By using types like WebPageElement, you can specify metadata that is not possible to specify in plain HTML5. For example, the author/license/etc. of a table.
You can use these types to specify data about something which does not exist on the current document, e.g., you could say on your personal website that you are the author of a table in Wikipedia.
That said, these are not typical use cases relevant for a broad range of authors. Unless you have a specific reason for using them, you might want to omit them. They are not useful for typical websites. Using them can even be problematic in some cases.
See also my Schema.org issue The purpose of WebPageElement and mainContentOfPage, where I suggested to deprecate WebPageElement and the mainContentOfPage property.
Just use <table>.
You seem to be reading the title of the pages and no further. The <table> tag doesn't have the dozens of special properties listed on that page like isFamilyFriendly or license or timeRequired.
Schema.org microdata is intended to build a standard set of additional, semantic metadata that can be used by automated systems - search engine spiders, parser robots, etc. - to better understand the nature and features of the content.

<nav> vs <article> for SEO

In term of SEO, if I want to group relevant page content together to maximize search engine readability, should I use the tag <nav> or <article>?
1) It's not there yet.
2) If it was, and you were wrapping menus as article, or wrapping affiliate link-farms as article, Google would slap you (keep that in mind in three or four years).
3) If you have lots of legitimate content, and each piece of content is self-contained (ie: suitable for article), then not only should you wrap it in an article tag, but you should also learn how to use Google's "Rich Snippet Tool", which was recently renamed "Structured Data Tool".
If you learn how to mark things up, both in an html5-friendly way, and in a Google-friendly microformat, then GoogleBot will grab all of the content it knows how, and it will be displayed in search results and elsewhere, when relevant.
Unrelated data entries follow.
(* ===== verification/LevelDB.v ===== *)
(** * The database objects ([depends/libDatabase/LevelDB.cpp])

    A [LevelDB] object holds the pointer to an open LevelDB database.  Numbers are
    keys in decimal, hashes are keys in hexadecimal.  The LevelDB library and the
    directory on the disk are the class [leveldb]: reading, writing and deleting a
    key, destroying the database and opening an empty one.

    Every use of a null pointer is a fault.  A failed [DB::Open] leaves the new
    pointer unset; it counts as null here. *)

From stdpp Require Import base numbers gmap list.
From S2P Require Import Prelude.
Open Scope Z_scope.

(** ** Numbers and hashes as keys *)

(** Decimal digits, most significant first; [fuel] bounds their number. *)
Fixpoint dec_digits (fuel : nat) (n : Z) : bytes :=
  match fuel with
  | O => []
  | S fuel => if n <? 10 then [48 + n] else dec_digits fuel (n / 10) ++ [48 + n mod 10]
  end.

(** [std::to_string] of an unsigned number, [convert_to<string>]. *)
Definition to_string (n : Z) : bytes := dec_digits (S (Z.to_nat (Z.log2 n))) n.

Definition is_digit (c : Z) : bool := (48 <=? c) && (c <=? 57).
Definition is_space (c : Z) : bool := (c =? 32) || ((9 <=? c) && (c <=? 13)).

Fixpoint skip_spaces (s : bytes) : bytes :=
  match s with
  | c :: s' => if is_space c then skip_spaces s' else s
  | [] => []
  end.

(** The value of the leading digits and their number. *)
Fixpoint dec_value (acc : Z) (s : bytes) : Z :=
  match s with
  | c :: s' => if is_digit c then dec_value (acc * 10 + (c - 48)) s' else acc
  | [] => acc
  end.

(** [std::stoull], [std::stoul]: blanks, a sign, digits, anything after; [None] is
    the exception. *)
Definition stoull (s : bytes) : option Z :=
  let s := skip_spaces s in
  let '(negative, s) :=
    match s with
    | c :: s' => if c =? 45 then (true, s') else if c =? 43 then (false, s') else (false, s)
    | [] => (false, s)
    end in
  match s with
  | c :: _ =>
      if is_digit c then
        let v := dec_value 0 s in
        if v <? 2 ^ 64 then Some (if negative : bool then u64 (- v) else v) else None
      else None
  | [] => None
  end.

Definition hex_digit (d : Z) : Z := if d <? 10 then 48 + d else 87 + d.

(** [FixedHash::hex] *)
Definition hex (h : bytes) : bytes := h ≫= (fun b => [hex_digit (b / 16); hex_digit (b mod 16)]).

(** ** The library *)

(** [ldb_Put] and [ldb_Delete] give the status ([ok()]) and the database after it,
    [ldb_Write] too, for a [WriteBatch] of insertions;
    [ldb_DestroyDB] is the status of destroying the closed database, [ldb_Open] the
    database opened after its directory was removed, [ldb_Reopen] the database
    opened again as it is on the disk ([None]: status not OK). *)
Class leveldb (DB : Type) := {
  ldb_Get : DB -> bytes -> option bytes;
  ldb_Put : DB -> bytes -> bytes -> bool * DB;
  ldb_Delete : DB -> bytes -> bool * DB;
  ldb_Write : DB -> list (bytes * bytes) -> bool * DB;
  ldb_entries : DB -> list (bytes * bytes);
  ldb_DestroyDB : DB -> bool;
  ldb_Open : DB -> option DB;
  ldb_Reopen : DB -> option DB
}.

(** The value of a key after one more insertion of a batch. *)
Definition batch_at (k : bytes) (value : option bytes) (kv : bytes * bytes) : option bytes :=
  if decide (k = kv.1) then Some kv.2 else value.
Like I said... ...that's if you've got content which is worthy of doing this, because otherwise, Google will slap you, eventually, if you try to use it for evil.
article tag:-
The tag allows to mark separate entries in an online publication, such as a blog or a magazine. It is expected that when articles are marked with the tag, this will make the HTML code cleaner because it will reduce the need to use tags. Also, probably search engines will put more weight on the text inside the tag as compared to the contents on the other parts of the page.
nav tag:-Navigation is one of the important factors for SEO and everything that eases navigation is welcome. The new tag can be used to identify a collection of links to other pages.
so both tag have their own functionality which can be implemented according to need.